Los periodistas rusos proputin, asalariados con sueldos de lujos, se lanzaron desde el principio de esa guerra imperialista en proclamas de odio contra los ucranios como pueblo, con epítetos y falacias, sobre todo al ver las heroicas destrezas de sus hombres, resistiendo al ‘’segundo‘’ ejército del mundo. Desde abril 2022 Rusia Today, animada por  los discursos bélicos y delirantes de Margarita Simonian, proclama entusiástica que París y Londres  deberían ser arrasadas. ¿Acaso no están a tan solo 200 minutos de Kaliningrado, enclave ruso en territorio alemán y del temible misil Satan II? Estos discursos de resentidos se repitieron en septiembre 2022 y en enero 2023, con el del “periodista”’ Maxim Yusin en la fuente televisiva NTV. Tenemos que taparnos la nariz cuando leemos las traducciones acompañadas de los “programas televisivo’’ animados por estos personajes, reproducidos por Youtube. Nos dicen mucho sobre el subdesarrollo mental de ideólogos que se quedaron recostados en la nostalgia del imperio soviético, con una alta dosis de  espíritu fascistoide.

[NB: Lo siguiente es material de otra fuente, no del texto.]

(** The server [s] with the meta of project [n] answering the failure
    [e]. *)
Definition with_meta_failure (n : string) (e : transport_error) (s : obs)
  : obs :=
  mkObs (fun k => if String.eqb k n then inl e else prj_meta s k)
        (packagelist s) (put_refused s) (log s).

(** What [create_subproject] leaves of a child of the root: everything
    but the text, and the text too unless the child is a [title] or a
    [description] whose argument is a non-empty string. *)
Definition child_kept (title description : option string) (c c' : element)
  : Prop :=
  ET.tag c' = ET.tag c /\ ET.attrib c' = ET.attrib c /\
  ET.children c' = ET.children c /\ ET.tail c' = ET.tail c /\
  ((ET.tag c = "title" /\
    exists t, title = Some t /\ t <> "" /\ ET.text c' = Some t) \/
   (ET.tag c = "description" /\
    exists d, description = Some d /\ d <> "" /\ ET.text c' = Some d) \/
   (ET.text c' = ET.text c /\
    (ET.tag c = "title" -> title = None \/ title = Some "") /\
    (ET.tag c = "description" ->
     description = None \/ description = Some ""))).

(** The names of [l] that are not in [seen], each at its first
    occurrence. *)
Fixpoint nub_from (seen l : list string) : list string :=
  match l with
  | [] => []
  | x :: l' =>
      if existsb (String.eqb x) seen then nub_from seen l'
      else x :: nub_from (seen ++ [x]) l'
  end.

(** [l] without repetitions, in the order of first occurrence. *)
Definition nub (l : list string) : list string := nub_from [] l.
Lemma dict_get_all_cards k d cs c :
  dict_get k d = Some cs -> In c cs -> In c (all_cards d).
Proof.
  unfold all_cards. induction d as [|[k' cs'] d IH]; simpl; [discriminate|].
  destruct (String.eqb k' k); intros Hget Hin; apply in_app_iff.
  - injection Hget as ->. now left.
  - right. now apply IH.
Qed.

Lemma indexed_append d k c x : indexed d x -> indexed (dict_append k c d) x.
Proof.
  intros (cs & Hget & Hin). unfold indexed.
  destruct (String.eqb_spec k (make_dbentry (name x))) as [->|Hne].
  - rewrite dict_get_append_same, Hget. simpl.
    eexists. split; [reflexivity|]. apply in_app_iff. now left.
  - rewrite (dict_get_append_other _ _ _ _ Hne). now exists cs.
Qed.

Lemma indexed_new d c : indexed (dict_append (make_dbentry (name c)) c d) c.
Proof.
  unfold indexed. rewrite dict_get_append_same.
  eexists. split; [reflexivity|]. apply in_app_iff. right. now left.
Qed.

Lemma load_entry_keeps d e x : indexed d x -> indexed (load_entry d e) x.
Proof.
  unfold load_entry. destruct (skipped e); [tauto|apply indexed_append].
Qed.

Lemma load_all_keeps db : forall d x,
  indexed d x -> indexed (fold_left load_entry db d) x.
Proof.
  induction db as [|e db IH]; intros d x Hx; simpl; [exact Hx|].
  now apply IH, load_entry_keeps.
Qed.

Lemma load_all_indexes db : forall d e,
  In e db -> skipped e = false ->
  indexed (fold_left load_entry db d) (card_of_entry e).
Proof.
  induction db as [|e' db IH]; intros d e Hin Hkept; simpl; [destruct Hin|].
  destruct Hin as [->|Hin]; [|now apply IH].
  apply load_all_keeps. unfold load_entry. rewrite Hkept. apply indexed_new.
Qed.

Lemma load_all_origin db : forall d c,
  In c (all_cards (fold_left load_entry db d)) ->
  In c (all_cards d)
  \/ exists e, In e db /\ skipped e = false /\ c = card_of_entry e.
Proof.
  induction db as [|e db IH]; intros d c Hc; simpl in *; [now left|].
  apply IH in Hc as [Hc | (e' & Hin & Hk & ->)].
  - unfold load_entry in Hc. destruct (skipped e) eqn:Hs; [now left|].
    apply all_cards_append in Hc as [-> | Hc]; [|now left].
    right. exists e. auto.
  - right. exists e'. auto.
Qed.

Lemma load_all_skip pre e post d :
  skipped e = true ->
  fold_left load_entry (pre ++ e :: post) d = fold_left load_entry (pre ++ post) d.
Proof.
  intros Hs. rewrite !fold_left_app. simpl.
  unfold load_entry at 2. now rewrite Hs.
Qed.

Lemma mtgo_only_iff games : mtgo_only games = true <-> games = ["mtgo"].
Proof.
  destruct games as [|g [|g' games]]; simpl; try (split; discriminate).
  rewrite String.eqb_eq. split; congruence.
Qed.

(** A list without repetition stands for the set {mtgo} exactly when it is
    the list of the one element "mtgo". *)
Lemma only_mtgo_as_set games :
  games = ["mtgo"] <->
  NoDup games /\ forall g, In g games <-> In g ["mtgo"].
Proof.
  split.
  - intros ->. split; [|tauto]. apply NoDup_singleton.
  - intros [Hnd Hset]. destruct games as [|g games].
    + exfalso. apply (Hset "mtgo"). now left.
    + assert (g = "mtgo") as ->.
      { destruct (proj1 (Hset g)) as [H|[]]; [now left|]. now symmetry. }
      destruct games as [|g' games]; [reflexivity|].
      assert (g' = "mtgo") as ->.
      { destruct (proj1 (Hset g')) as [H|[]]; [right; now left|]. now symmetry. }
      apply NoDup_cons_1_1 in Hnd. exfalso. apply Hnd. now left.
Qed.

Lemma skipped_false e :
  e_lang e = "en" -> ~ platforms_are e ["mtgo"] -> skipped e = false.
Proof.
  intros Hlang Hgames. unfold skipped. rewrite Hlang. simpl.
  apply not_true_iff_false. rewrite mtgo_only_iff. intros Heq.
  apply Hgames. unfold platforms_are. rewrite Heq. tauto.
Qed.

Lemma skipped_true e :
  e_lang e <> "en" \/ (NoDup (e_games e) /\ platforms_are e ["mtgo"]) ->
  skipped e = true.
Proof.
  unfold skipped. intros [Hlang | Hgames].
  - apply String.eqb_neq in Hlang. now rewrite Hlang.
  - apply orb_true_iff. right. apply mtgo_only_iff.
    now apply only_mtgo_as_set.
Qed.

Lemma skipped_false_inv e :
  skipped e = false -> e_lang e = "en" /\ e_games e <> ["mtgo"].
Proof.
  unfold skipped. intros H. apply orb_false_iff in H as [Hl Hg]. split.
  - apply negb_false_iff in Hl. now apply String.eqb_eq.
  - rewrite <- mtgo_only_iff. congruence.
Qed.

Lemma name_criterion_given n :
  Py.replace "*" "" n <> "" -> name_criterion (Some n) = Some n.
Proof.
  intros Hn. unfold name_criterion, Py.len.
  destruct (Py.replace "*" "" n); [congruence|reflexivity].
Qed.

(** C3, as the code has it.  An entry of the catalogue in English whose
    platforms are not exactly {mtgo}, and of whose name something is left
    once its stars are removed, has its card in the index, and the lookup
    of its name contains that card.  An entry in another language, or whose
    platforms (an array without repetition) are exactly {mtgo}, leaves the
    index as if the entry were not in the catalogue; and every card of the
    index is the card of an entry in English whose platforms are not the
    array ["mtgo"]. *)
Theorem build_retains_english_cards db e :
  (In e db -> e_lang e = "en" -> ~ platforms_are e ["mtgo"] ->
   Py.replace "*" "" (e_name e) <> "" ->
   In (card_of_entry e) (all_cards (_cards_map (init db)))
   /\ exists cs,
        lookup_name (init db) (e_name e) = (Returns (Cards cs), init db)
        /\ In (card_of_entry e) cs)
  /\ (forall pre post, db = pre ++ e :: post ->
        e_lang e <> "en" \/ (NoDup (e_games e) /\ platforms_are e ["mtgo"]) ->
        init db = init (pre ++ post))
  /\ (forall c, In c (all_cards (_cards_map (init db))) ->
        exists e', In e' db /\ e_lang e' = "en" /\ e_games e' <> ["mtgo"]
                   /\ c = card_of_entry e').
Proof.
  split; [|split].
  - intros Hin Hlang Hgames Hname.
    destruct (load_all_indexes db [] e Hin (skipped_false e Hlang Hgames))
      as (cs & Hget & Hcs).
    split.
    + exact (dict_get_all_cards _ _ _ _ Hget Hcs).
    + exists cs. split; [|exact Hcs].
      unfold lookup_name. rewrite lookup_plain. simpl rejected. cbv iota.
      rewrite (name_criterion_given _ Hname).
      change (make_dbentry (e_name e)) with (make_dbentry (name (card_of_entry e))).
      rewrite select_all.
      change (_cards_map (init db)) with (fold_left load_entry db []).
      now rewrite Hget.
  - intros pre post -> Hskip. apply skipped_true in Hskip.
    unfold init, _load_cards_from_db. now rewrite (load_all_skip _ _ _ _ Hskip).
  - intros c Hc. unfold init, _load_cards_from_db in Hc. cbn [_cards_map] in Hc.
    apply load_all_origin in Hc as [[] | (e' & Hin & Hk & ->)].
    apply skipped_false_inv in Hk as [Hl Hg]. exists e'. auto.
Qed.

Es menester comprender que para estos voceros de Putin, París y Londres representan no solamente una ayuda de material militar a la denodada lucha de los ucranios por su independencia y democracia, sino la libertad, los derechos humanos, ciudades donde arriban además rusos de alto nivel de formación, huyendo del primitivismo político (apresamientos y condenas a encarcelamiento abusivos) con el cual  el dictador Putin insiste en mantenerse  en el poder con su camarilla enriquecida por las rentas del petróleo.

Desde los años 1930 los ideólogos nazis, en particular Alfred Rosemberg y su servicio de propaganda y después de la guerra, el stalinismo, estructuraron un discurso frenéticamente antiliberal en cuyas aguas envenenadas se fustigaban la decadencia occidental, el arte degenerado, el libertinaje, el cosmopolitismo, es decir en fin de cuentas la democracia y la libertad. Nueva York, Londres, pero sobre todo París simbolizaban la democracia, la libertad y el constante espíritu inventivo, consustancial a los valores enumerados.

La Unión soviética después de la Segunda Guerra Mundial se lanzó en esas mismas diatribas para encarcelar a millones (mayoría de etnia rusa) de personas en los gulags. La actual jerarquía rusa encabezada por Putin y sus ideólogos se han hecho eco de esa usanza ideológica. La palabra decadencia y degenerado eran los más utilizados por Hitler  y curiosamente atraviesan la inicua fraseología de Putin. Ese comportamiento verbal virulento está enraizado en la consciencia  del atraso tecnológico con relación al occidente, en la posesión del más vasto territorio, con sus decenas de pueblos oprimidos enviados al matadero ucraniano, en una economía de renta basada en la venta  a gran escala de gas y petróleo, a la manera de un país emergente, pese a tener una de las poblaciones más cultivadas del planeta y recursos financieros ilimitados. El resentimiento, como afirmó el viejo Nietzsche, es una moral de esclavo, una enfermedad peligrosa de alma. Sin embargo, en una de esas sesiones televisivas de odio, un exmilitar ruso, izando una sonrisa irónica, les recordó a los animadores vocingleros que Francia posee 300 ojivas nucleares y la Gran Bretaña 200, sobre todo modernas; eso sin contar las centenas  de misiles nucleares que los norteamericanos han sembrado en territorio europeo y en los mares.

Moscú y San Petersburgo en Rusia superarán algún día sus rémoras de pertenecer a un país que escogió la agresión; confiamos en su transformación en ciudades culturales cosmopolitas en un futuro cercano. Para ello habremos de esperar que el emperador Putin acabe su ciclo vital para que esa gran nación, a fin de cuentas europea, se reconcilie con la historia y viva en paz con sus vecinos ex colonias y vecinos.